Calling Pakistan "perhaps the world's greatest victim of terrorism," the president expressed his "satisfaction that the source of the greatest evil of the new millennium has been silenced, and his victims given justice" -- adding that bin Laden "was not anywhere we had anticipated he would be."

Endorsing Obama's Sunday night remarks, but acknowledging that the attack on bin Laden's Abbottabad compound was "not a joint operation," Zardari stressed the personal nature of his relief:

"[F]or me, justice against bin Laden was not just political; it was also personal, as the terrorists murdered our greatest leader, the mother of my children. Twice he tried to assassinate my wife [former Pakistan Prime Minister Benazir Bhutto]. In 1989 he poured $50 million into a no-confidence vote to topple her first government. She said that she was bin Laden’s worst nightmare — a democratically elected, progressive, moderate, pluralistic female leader. She was right, and she paid for it with her life."

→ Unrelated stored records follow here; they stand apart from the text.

(* ===== verification/Reconciler.v ===== *)
(** * The Kubernetes operator: the reconcile loop ([controllers/])

    [Reconcile] brings a cluster to its specification: it creates the objects of
    the cluster, scales its StatefulSet, reads the state of the pods into the
    status, assigns the slots of a new cluster and moves slots to follow a plan.
    The Kubernetes API and the pods are a state of any type with the operations
    of [Kube] and [Pods]. A computation ([RM]) changes that state and ends with a
    value or an error; [None] is a loop that has not ended. The resource that Go
    passes by pointer is passed on here; when an error ends [Reconcile], the copy
    in memory is dropped, and what was written to the API stays. *)

From S2P Require Import Prelude Strconv Codec Handler Operator KubeObjects.
From stdpp Require Import options.

Inductive ApiResult (A : Type) := ApiOk (a : A) | ApiNotFound | ApiErr (e : string).
Arguments ApiOk {A}.
Arguments ApiNotFound {A}.
Arguments ApiErr {A}.

(** The API of the cluster, and the commands to the pods that Operator.v does not
    need. *)
Class Kube (W : Type) := {
  k_AutoCache : W → ApiResult AutoCache * W;
  k_ConfigMap : W → string → ApiResult KObject * W;
  k_Service : W → string → ApiResult Service * W;
  k_StatefulSet : W → string → ApiResult StatefulSet * W;
  k_HPA : W → string → ApiResult HPA * W;
  k_Pods : W → gmap string string → (string + list Pod) * W;
  k_Pod : W → string → (string + Pod) * W;
  k_SetOwner : AutoCache → KObject → option string;
  k_Create : W → KObject → option string * W;
  k_Update : W → KObject → option string * W;
  k_Delete : W → KObject → option string * W;
  k_UpdateStatus : W → AutoCache → option string * W;
  k_health : W → string → (string + clusterHealth) * W;
  k_nodes : W → string → (string + list clusterNode) * W;
  k_slots : W → string → (string + list Z) * W
}.

(** ** Computations *)

Definition RM (W A : Type) : Type := W → option ((string + A) * W).

Definition rret {W A} (a : A) : RM W A := λ w, Some (inr a, w).
Definition rfail {W A} (e : string) : RM W A := λ w, Some (inl e, w).
Definition rbind {W A B} (m : RM W A) (k : A → RM W B) : RM W B :=
  λ w, match m w with
       | None => None
       | Some (inl e, w') => Some (inl e, w')
       | Some (inr a, w') => k a w'
       end.

(** The error as a value. *)
Definition rtry {W A} (m : RM W A) : RM W (string + A) :=
  λ w, match m w with None => None | Some (r, w') => Some (inr r, w') end.

Notation "'rdo!' x := m 'in' k" := (rbind m (λ x, k)) (at level 200, x pattern, m at level 100, k at level 200).

(** A call that returns an error or nil, and one that returns a value or an error. *)
Definition effect {W} (f : W → option string * W) : RM W unit :=
  λ w, let '(e, w') := f w in Some (match e with Some e => inl e | None => inr tt end, w').
Definition ask {W A} (f : W → (string + A) * W) : RM W A := λ w, Some (f w).
Definition get {W A} (f : W → ApiResult A * W) : RM W (option A) :=
  λ w, let '(r, w') := f w in
       Some (match r with ApiOk a => inr (Some a) | ApiNotFound => inr None | ApiErr e => inl e end, w').
Definition when_ok {W} (e : option string) : RM W unit := match e with Some e => rfail e | None => rret tt end.
Definition plain_migration (mg : MigrationState) : bool := plain (mg_Source mg) && plain (mg_Target mg) && plain (mg_State mg).

(** A state as the types of the source have it: an array of 16384 names, maps
    with 16-bit keys, 64-bit numbers; its names are plain. *)
Record plain_state (ps : PersistentState) : Prop := {
  pl_length : length (ps_SlotMap ps) = Z.to_nat SlotCount;
  pl_SlotMap : forallb plain (ps_SlotMap ps) = true;
  pl_replicas : map_Forall (λ k rs, is_u16 k ∧ plain_replicas rs = true) (ps_SlotReplicas ps);
  pl_migrations : map_Forall (λ k mg, is_u16 k ∧ plain_migration mg = true) (ps_MigratingSlots ps);
  pl_current : 0 ≤ ps_CurrentEpoch ps < 2 ^ 64;
  pl_my : 0 ≤ ps_MyEpoch ps < 2 ^ 64
}.

(** [json.Unmarshal] reads back what [json.MarshalIndent] wrote; only names that
    are not valid text may come back changed. A struct of numbers, strings and
    maps with integer keys can always be written. *)
Class StateJsonLaws (B : Type) `{!StateJson B} := {
  json_roundtrip st data :
    json_MarshalIndent st = inr data → plain_state (sf_state st) →
    ∃ id nodes, json_Unmarshal data = inr (mkStateFile (sf_Version st) id nodes (sf_state st));
  json_total st : ∃ data, json_MarshalIndent st = inr data
}.

(** The saved state is plain when every slot is. *)
Definition plain_slot (i : SlotInfo) : bool :=
  plain (si_NodeID i) && plain (si_Importing i) && plain (si_Exporting i) &&
  plain_replicas (mkReplicaSet (si_PrimaryID i) (si_Replicas i) (si_ConfigEpoch i) (si_NextLSN i)).

Lemma plain_migration_of i mg : plain_slot i = true → migration_of i = Some mg → plain_migration mg = true.
Proof.
  unfold plain_slot, plain_migration, migration_of. intros Hp. rewrite !andb_true_iff in Hp. destruct Hp as [[[H1 H2] H3] _].
  destruct (si_State i); intros [= <-]; simpl; rewrite ?H1, ?H2, ?H3; reflexivity.
Qed.

Lemma plain_replication_of i rs : plain_slot i = true → replication_of i = Some rs → plain_replicas rs = true.
Proof.
  unfold plain_slot, replication_of. intros Hp. apply andb_true_iff in Hp as [_ H]. destruct (_ && _); [done|]. by intros [= <-].
Qed.
#[local] Instance demo_kube : Kube demo_world := {|
  k_AutoCache w := (ApiNotFound, w);
  k_ConfigMap w _ := (ApiNotFound, w);
  k_Service w _ := (ApiNotFound, w);
  k_StatefulSet w name := (if bool_decide (ss_Name (dw_sts w) = name) then ApiOk (dw_sts w) else ApiErr "another name", w);
  k_HPA w _ := (ApiNotFound, w);
  k_Pods w _ := (inr demo_pods, w);
  k_Pod w name := (match find (λ p, bool_decide (po_Name p = name)) demo_pods with Some p => inr p | None => inl "not found" end, w);
  k_SetOwner _ _ := None;
  k_Create w _ := (None, w);
  k_Update w o := (None, match o with OStatefulSet s => mkWorld s (dw_sent w) | _ => w end);
  k_Delete w _ := (None, w);
  k_UpdateStatus w _ := (None, w);
  k_health w _ := (inl "", w);
  k_nodes w _ := (inl "", w);
  k_slots w addr := (inl "timeout", w)
|}.

#[local] Instance demo_kube_world : KubeWorld demo_world "c".
Proof.
  refine (Build_KubeWorld _ _ _ "c" (λ w, Some (dw_sts w)) dw_sent _ _ _ _ _ _ _ _ _ _); try done.
  intros w. simpl. by case_bool_decide.
Defined.

Definition demo_resource : AutoCache :=
  mkAutoCache "c" 1 false [finalizerName] (mkACSpec 2 "image" "" "" 6379 16379 None ∅ None None None None None [] ∅ [] "" "" ∅ ∅)
    (mkACStatus PhaseRunning 1 1 16384 "ok" [] None false "" [] 1).

Definition demo_split (addr : string) : string + string * Z := inr (addr, 6379).
Definition demo_start : demo_world := mkWorld (mkSts "c" 1 (build_template demo_resource) [] 1 1) [].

Pakistan's former president Pervez Musharraf, by contrast, called the the U.S. raid a "good military action" but a clear "violation" of Pakistan's "sovereignty":

Suggestions that the Pakistani state may have had a greater awareness of bin Laden's location than Zardari has admitted have come from many sides. Chief White House counterterrorism officer John Brennan, for example, claimed at a press briefing Monday that it was "inconceivable that bin Laden did not have a support system in the country that allowed him to remain there for an extended period of time."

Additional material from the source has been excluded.